December 17, 2000 Condoleeza Rice became the first female to hold the position of United States National Security Advisor. Rice was born November 14, 1954 in Birmingham, Alabama. She earned her Bachelor of Arts degree, magna cum laude, in political science from the University of Denver in 1974, her Master of Arts degree from the University of Notre Dame in 1975, and her Ph. D. in political science from the Josef Korbel School of International Studies in 1981. Rice served as a professor at Stanford University from 1981 to 1987 and from 1991 to 1992 before being named provost of the university, the first female, first minority, and the youngest provost in Stanford history. Rice served as National Security Advisor until January 26, 2005 when she was confirmed as Secretary of State, the first African American female to hold that position. She was ranked the most powerful woman in the world by Forbes magazine in 2004 and 2005 and number two in 2006. After her tenure as secretary of state, Rice returned to Stanford as a political science professor and the Thomas and Barbara Stephenson Senior Fellow on Public Policy at the Hoover Institute. She became a faculty member of the Stanford Graduate School of Business and a director of the Global Center for Business and the Economy in 2010. Also that year, Rice published a family history, "Extraordinary, Ordinary People: A Memoir of Family," and "No Higher Honor: A Memoir of My Years in Washington" in 2011. Rice became one of the first two women to be admitted as members of Augusta National Golf Club August 20, 2012 and she was selected an inaugural member of the College Football Playoff Selection Committee in 2013.

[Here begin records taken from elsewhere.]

(** X12.  The texts that [_draw_hint] hands to the window are the
    segments of the hint, in order and without gaps: a prefix of them,
    cut after the first write that is rejected.  When every write is
    accepted, joining these texts with the separator gives the hint
    back. *)
Theorem X12_hint_texts s w :
  hint (sb w) = HStr s ->
  let segs := Py.split s in
  let n := attempts (hint_write_accepted (x (sb w)) (wid (sb w)) segs) 0 (length segs) in
  written_texts (trace (_draw_hint w)) = take n segs
  /\ ((forall i, (i < length segs)%nat ->
         hint_write_accepted (x (sb w)) (wid (sb w)) segs i = true) ->
      Py.join "//" (written_texts (trace (_draw_hint w))) = s).
Proof.
  intros Eh segs n.
  pose proof (attempts_le (hint_write_accepted (x (sb w)) (wid (sb w)) segs) 0 (length segs))
    as Hle. fold n in Hle.
  assert (Et : written_texts (trace (_draw_hint w)) = take n segs).
  { rewrite (_draw_hint_unfold s w Eh). cbn [trace]. fold segs.
    pose proof (_draw_hint_loop_trace (x (sb w)) (wid (sb w)) segs (length segs) 0 w eq_refl)
      as Ht.
    rewrite drop_0 in Ht. cbn [take Nat.even] in Ht.
    unfold total_len in Ht at 1 2. cbn [map foldr] in Ht.
    rewrite Z.sub_0_r, Z.add_0_r in Ht.
    change (written_texts (Erase :: ?t)) with (written_texts t).
    rewrite Ht. fold n.
    rewrite written_texts_hint_writes by lia. rewrite drop_0. reflexivity. }
  split; [exact Et|].
  intros Hall. rewrite Et.
  assert (En : n = length segs).
  { destruct (decide (n < length segs)%nat) as [Hlt|Hge]; [|lia].
    destruct (attempts_stop _ 0 (length segs) Hlt) as [H1 H2].
    fold n in H1, H2. rewrite Hall in H2; [discriminate|lia]. }
  rewrite En, firstn_all. apply (split_go_join s "").
Qed.
(** [update_dashboard(n_clicks, video_url, max_comments, fetch_all_value)]
    on the globals [st]: the new globals and the outputs, or [None] when
    the fetch does not end within [fuel] pages.  [max_comments] is the
    number the input holds.  Only [process_comments] can raise in the
    [try] block; its error text is [str(e)]. *)
Definition update_dashboard (fuel : nat) (n_clicks : Z) (video_url : option string)
           (max_comments : Z) (fetch_all_value : list string) (st : web_state)
  : option (web_state * dashboard_view) :=
  if (n_clicks =? 0)%Z || negb (py_truthy video_url) then Some (st, reset_view)
  else
    let video_url := match video_url with Some u => u | None => "" end in
    let fetch_all := existsb (String.eqb "yes") fetch_all_value in
    match process_comments langdetect google_translate textblob_sentiment
            YOUTUBE_API_KEY youtube_build commentThreads_list fuel video_url
            (if fetch_all then None else Some max_comments) with
    | ProcessOutOfFuel => None
    | ProcessError e => Some (st, error_view e)
    | Processed processed_data =>
        let analysis_summary := Summary.get_analysis_summary processed_data in
        let chatbot_model :=
          snd (initialize_chatbot GEMINI_AVAILABLE GEMINI_API_KEY list_models gen_model
                 GenerativeModel (Some "models/gemini-flash-latest")) in
        let total_comments := Summary.total_comments analysis_summary in
        let sentiment_counts := Summary.counter (map p_sentiment processed_data) in
        let positive_count := counter_get "Positive" sentiment_counts in
        let negative_count := counter_get "Negative" sentiment_counts in
        let neutral_count := counter_get "Neutral" sentiment_counts in
        let language_counts := Summary.counter (map original_language processed_data) in
        let positive_comments := Summary.with_sentiment "Positive" processed_data in
        let negative_comments := Summary.with_sentiment "Negative" processed_data in
        let top_positive := firstn 3 (sorted_by_polarity true positive_comments) in
        let top_negative := firstn 3 (sorted_by_polarity false negative_comments) in
        Some ({| processed_data := processed_data;
                 analysis_summary := Some analysis_summary;
                 chatbot_model := chatbot_model |},
              {| loading_message := NoMessage; results_display := true;
                 total_text := py_str_nat total_comments;
                 positive_text := py_str_nat positive_count;
                 negative_text := py_str_nat negative_count;
                 neutral_text := py_str_nat neutral_count;
                 sentiment_fig := Some sentiment_counts;
                 language_fig := Some language_counts;
                 top_positive_html := Some (map comment_item top_positive);
                 top_negative_html := Some (map comment_item top_negative) |})
    end.

(** [update_chatbot(n_clicks, user_input, chat_history)] on the globals
    [st].  [ask_question] catches every exception itself, so the
    [except] branch around it is never taken. *)
Definition update_chatbot (st : web_state) (n_clicks : Z) (user_input : option string)
           (chat_history : history_value) : history_value :=
  let chat_history := match chat_history with HistNone => HistList [] | h => h end in
  if (n_clicks =? 0)%Z || negb (py_truthy user_input) then chat_history
  else
    let user_input := match user_input with Some u => u | None => "" end in
    let new_history :=
      match chat_history with
      | HistList l => (l ++ [YouSaid user_input])%list
      | _ => [YouSaid user_input]
      end in
    let bot_message :=
      match chatbot_model st with
      | Some m => BotSaid (ask_question gen_model generate_content (Some m) user_input
                                       (analysis_summary st))
      | None => BotSaid unavailable_msg
      end in
    HistList (new_history ++ [bot_message])%list.

End Callbacks.
End Web.

(* ------------------------------------------------------------------ *)
(** ** Observations on the chatbot and the web callbacks *)

Module CbVocab.
Import Lang Sentiment YouTube Chatbot Web.
(** * EVM_Transfer: the transfer client ([client.py]) as a shallow embedding

    The Python class [Client] builds, funds-checks, signs and confirms one
    value transfer.  Its methods are embedded as programs of a small
    state-and-exception monad: the state holds the mutable attributes of
    [self] and the lines written by [logger.error] and [print]; an exception
    leaves the state as it was when it was raised.  Python's numbers are
    modelled as they behave: [int] as [Z], [float] as IEEE binary64
    ([SpecFloat], precision 53), [decimal.Decimal] as coefficient and
    exponent with the context's rounding.  The RPC endpoint, the contract
    and the ABI file are a record of answers, [rpc]. *)

From Stdlib Require Import ZArith QArith Qpower Qfield Qround Bool List String.
From Stdlib Require Import Lia Lqa SpecFloat.
Import ListNotations.
Open Scope Z_scope.

(** ** Python numbers *)

(** An [int] or a finite [decimal.Decimal] [coef * 10 ^ exp]. *)
Inductive num : Type :=
| PyInt (n : Z)
| PyDec (coef : Z) (exp : Z).

(** ** Messages, exceptions, outcomes *)

(** A formatted string: the literal pieces of an f-string and the values
    substituted into it. *)
Inductive frag : Type :=
| Lit (s : string)
| FInt (z : Z)
| FNum (x : num)
| FStr (s : string).

Definition fstring := list frag.

Inductive exn : Type :=
| ValueError (msg : fstring)
| RuntimeError (msg : fstring)
| OverflowError (msg : fstring)
| DecimalOverflow
| ContractLogicError (reason : string)
| InvalidTransaction (reason : string)
| TimeExhausted
| OtherError (name : string).

Inductive outcome (A : Type) : Type :=
| Return (a : A)
| Raise (e : exn).
Arguments Return {A} a.
Arguments Raise {A} e.

(** A bare [raise] outside an [except] block. *)
Definition bare_raise : exn :=
  RuntimeError [Lit "No active exception to reraise"].

(** ** [float]: IEEE 754 binary64 *)

Module PyFloat.

Definition prec : Z := 53.
Definition emax : Z := 1024.

(** [float(n)] for an [int], as the mixed product [n * 1.05] converts its
    left operand: nearest-even, [OverflowError] beyond the range. *)
Definition of_int (n : Z) : outcome spec_float :=
  match binary_normalize prec emax n 0 false with
  | S754_infinity _ =>
      Raise (OverflowError [Lit "int too large to convert to float"])
  | f => Return f
  end.
Lemma sorted_entries_spec o :
  (sorted_entries o).*1 = sorted_keys o ∧ (sorted_entries o).*2 = omap (mget o) (sorted_keys o) ∧
  pair_text <$> sorted_entries o = entry_text o <$> sorted_keys o.
Proof. apply entries_of_keys, sorted_keys_present. Qed.

Lemma elem_of_sorted_entries o k v : (k, v) ∈ sorted_entries o → (k, v) ∈ o.
Proof.
  unfold sorted_entries. rewrite list_elem_of_omap. intros (k' & _ & H).
  destruct (mget o k') eqn:E; simplify_eq/=. by apply mget_elem.
Qed.

Definition wf_entry (kv : str * json) : Prop := wf_str kv.1 ∧ finite_json kv.2.

Lemma wf_sorted_entries o : finite_json (JObj o) → Forall wf_entry (sorted_entries o).
Proof.
  inversion 1 as [| | | | |? _ Hk Hv]; subst. rewrite Forall_forall in Hk. rewrite Forall_forall in Hv.
  apply Forall_forall.
  intros [k v] Hin%elem_of_sorted_entries. split; [apply Hk | apply Hv];
    apply list_elem_of_fmap; by eexists (_, _).
Qed.

Lemma pair_inj k1 v1 k2 v2 r1 r2 :
  Inj v1 → wf_entry (k1, v1) → wf_entry (k2, v2) → delim r1 → delim r2 →
  pair_text (k1, v1) ++ r1 = pair_text (k2, v2) ++ r2 →
  k1 = k2 ∧ json_eqv v1 v2 ∧ r1 = r2.
Proof.
  intros Hi [W1 W1'] [W2 W2'] D1 D2. unfold pair_text; cbn [fst snd]. rewrite <- !app_assoc.
  intros [-> [= E]]%json_quote_inj; [|done..]. apply Hi in E as [? ->]; auto.
Qed.

Lemma entries_inj es1 : Forall (λ kv, Inj kv.2) es1 → ∀ es2 r1 r2,
  Forall wf_entry es1 → Forall wf_entry es2 →
  tail_text (pair_text <$> es1) ++ 125%N :: r1 = tail_text (pair_text <$> es2) ++ 125%N :: r2 →
  es1.*1 = es2.*1 ∧ Forall2 json_eqv es1.*2 es2.*2 ∧ r1 = r2.
Proof.
  induction 1 as [|[k1 x] es1 Hx Hl IH]; intros [|[k2 y] es2] r1 r2 W1 W2;
    rewrite ?fmap_cons, ?tail_text_cons; intros E; [by simplify_eq/=|done|done|].
  apply (f_equal tail) in E. cbn [tail] in E.
  apply Forall_cons in W1 as [Wx W1], W2 as [Wy W2].
  apply pair_inj in E as (-> & Exy & E); auto using tail_text_delim.
  apply IH in E as (-> & ? & ->); auto.
Qed.

Lemma object_inj es1 es2 r1 r2 :
  Forall (λ kv, Inj kv.2) es1 → Forall wf_entry es1 → Forall wf_entry es2 →
  join (js ",") (pair_text <$> es1) ++ 125%N :: r1
    = join (js ",") (pair_text <$> es2) ++ 125%N :: r2 →
  es1.*1 = es2.*1 ∧ Forall2 json_eqv es1.*2 es2.*2 ∧ r1 = r2.
Proof.
  destruct es1 as [|[k1 x] es1], es2 as [|[k2 y] es2]; intros Hi W1 W2;
    rewrite ?fmap_cons, ?join_cons; intros E; [by simplify_eq/=|done|done|].
  rewrite <- !app_assoc in E.
  apply Forall_cons in Hi as [Hx Hi], W1 as [? W1], W2 as [? W2].
  apply pair_inj in E as (-> & Exy & E); auto using tail_text_delim.
  apply entries_inj in E as (-> & ? & ->); auto.
Qed.

Lemma Inj_all v : Inj v.
Proof.
  induction v as [|b|m|s|l IH|o IH] using json_nested_ind; intros v2 r1 r2 W1 W2 D1 D2 E;
    pose proof (canonical_head_eq _ _ _ _ W1 W2 E) as Hk;
    destruct v2 as [|b2|m2|s2|l2|o2]; try (by destruct b); try (by destruct b2);
    try (by destruct b, b2); try done.
  - simpl in E. simplify_eq/=. split; [constructor|done].
  - destruct b, b2; try done; simpl in E; simplify_eq/=; (split; [constructor|done]).
  - inversion W1; inversion W2; subst. apply split_num_chars in E as [E ->];
      [|by apply num_text_chars..|done|done].
    apply num_text_inj in E as ->; [|done..]. split; [constructor|done].
  - inversion W1; inversion W2; subst. simpl in E. apply json_quote_inj in E as [-> ->]; [|done..].
    split; [constructor|done].
  - inversion W1; inversion W2; subst. simpl in E. rewrite <- !app_assoc in E.
    injection E as E. apply array_inj in E as [? ->]; [|done..]. split; [by constructor|done].
  - rewrite !canonical_ref_obj in E. rewrite <- !app_assoc in E. injection E as E.
    destruct (sorted_entries_spec o) as (K1&V1&T1). destruct (sorted_entries_spec o2) as (K2&V2&T2).
    rewrite <- T1, <- T2 in E.
    apply object_inj in E as (Ek & Ev & ->); auto using wf_sorted_entries.
    + split; [|done]. constructor; congruence.
    + rewrite Forall_forall in *. intros [k x] Hin%elem_of_sorted_entries. by apply (IH (k, x)).
Qed.

Lemma canonical_ref_inj v1 v2 :
  finite_json v1 → finite_json v2 → canonical_ref v1 = canonical_ref v2 → json_eqv v1 v2.
Proof.
  intros W1 W2 E. destruct (Inj_all v1 v2 [] []) as [? _]; try done. by rewrite E.
Qed.

Lemma canonical_ref_eqv v1 : ∀ v2, json_eqv v1 v2 → canonical_ref v1 = canonical_ref v2.
Proof.
  induction v1 as [|b|m|s|l IH|o IH] using json_nested_ind; intros v2;
    inversion 1 as [| | | |? l2 Hl|? o2 Hk Hv]; subst; try done.
  - simpl. do 3 f_equal. clear H. induction Hl as [|x y l l2 Hxy Hl IHl]; [done|].
    apply Forall_cons in IH as [Hx IH]. csimpl. f_equal; auto.
  - rewrite !canonical_ref_obj.
    destruct (sorted_entries_spec o) as (K1&V1&T1). destruct (sorted_entries_spec o2) as (K2&V2&T2).
    rewrite <- T1, <- T2. do 3 f_equal. rewrite <- V1, <- V2 in Hv.
    assert (Forall (λ kv, ∀ v2, json_eqv kv.2 v2 → canonical_ref kv.2 = canonical_ref v2)
              (sorted_entries o)) as IH'.
    { rewrite Forall_forall in *. intros [k x] Hin%elem_of_sorted_entries. by apply (IH (k, x)). }
    rewrite <- K1, <- K2 in Hk. clear -IH' Hk Hv.
    revert Hk Hv. generalize (sorted_entries o2). induction IH' as [|[k x] es Hx _ IHes];
      intros [|[k2 y] es2] Hk Hv; try done. csimpl. injection Hk as -> Hk.
    apply Forall2_cons in Hv as [Hxy Hv]. cbn [fst snd] in Hxy, Hx.
    f_equal; [|by apply IHes]. unfold pair_text. cbn [fst snd]. by rewrite (Hx _ Hxy).
Qed.

Lemma json_eqv_refl v : json_eqv v v.
Proof.
  induction v as [|b|m|s|l IH|o IH] using json_nested_ind; constructor; try done.
  - by apply Forall_Forall2_diag.
  - apply Forall_Forall2_diag. rewrite Forall_forall in IH. apply Forall_forall.
    intros v (k & _ & Hk)%list_elem_of_omap. by apply (IH (k, v)), mget_elem.
Qed.

(** ** Numbers that are not finite *)

Lemma written_keys (o : obj) : mkeys ((λ kv, (kv.1, written kv.2)) <$> o) = mkeys o.
Proof. unfold mkeys. by rewrite <- list_fmap_compose. Qed.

December 17, 2011 Cesaria Evora, Grammy Award winning singer, died. Evora was born August 27, 1941 in Mindelo, Cape Verde. She began singing at a young age but her early recordings were unsuccessful. She went to Paris, France in 1988 and released her debut album, "La Diva Aux Pieds Nus (The Barefoot Diva)." Evora continued to record in Paris and released her first smash hit "Miss Perfumado" in 1993 which was nominated for the 1999 Grammy Award for Best World Music Album. Other Grammy nominated albums by Evora include "Cesaria" (1995), "Cabo Verde" (1997), "Café Atlantico" (1999), and "Sao Vicente di Longe" (2001). She won the 2004 Grammy Award for Best World Music Album for "Voz d'Amor."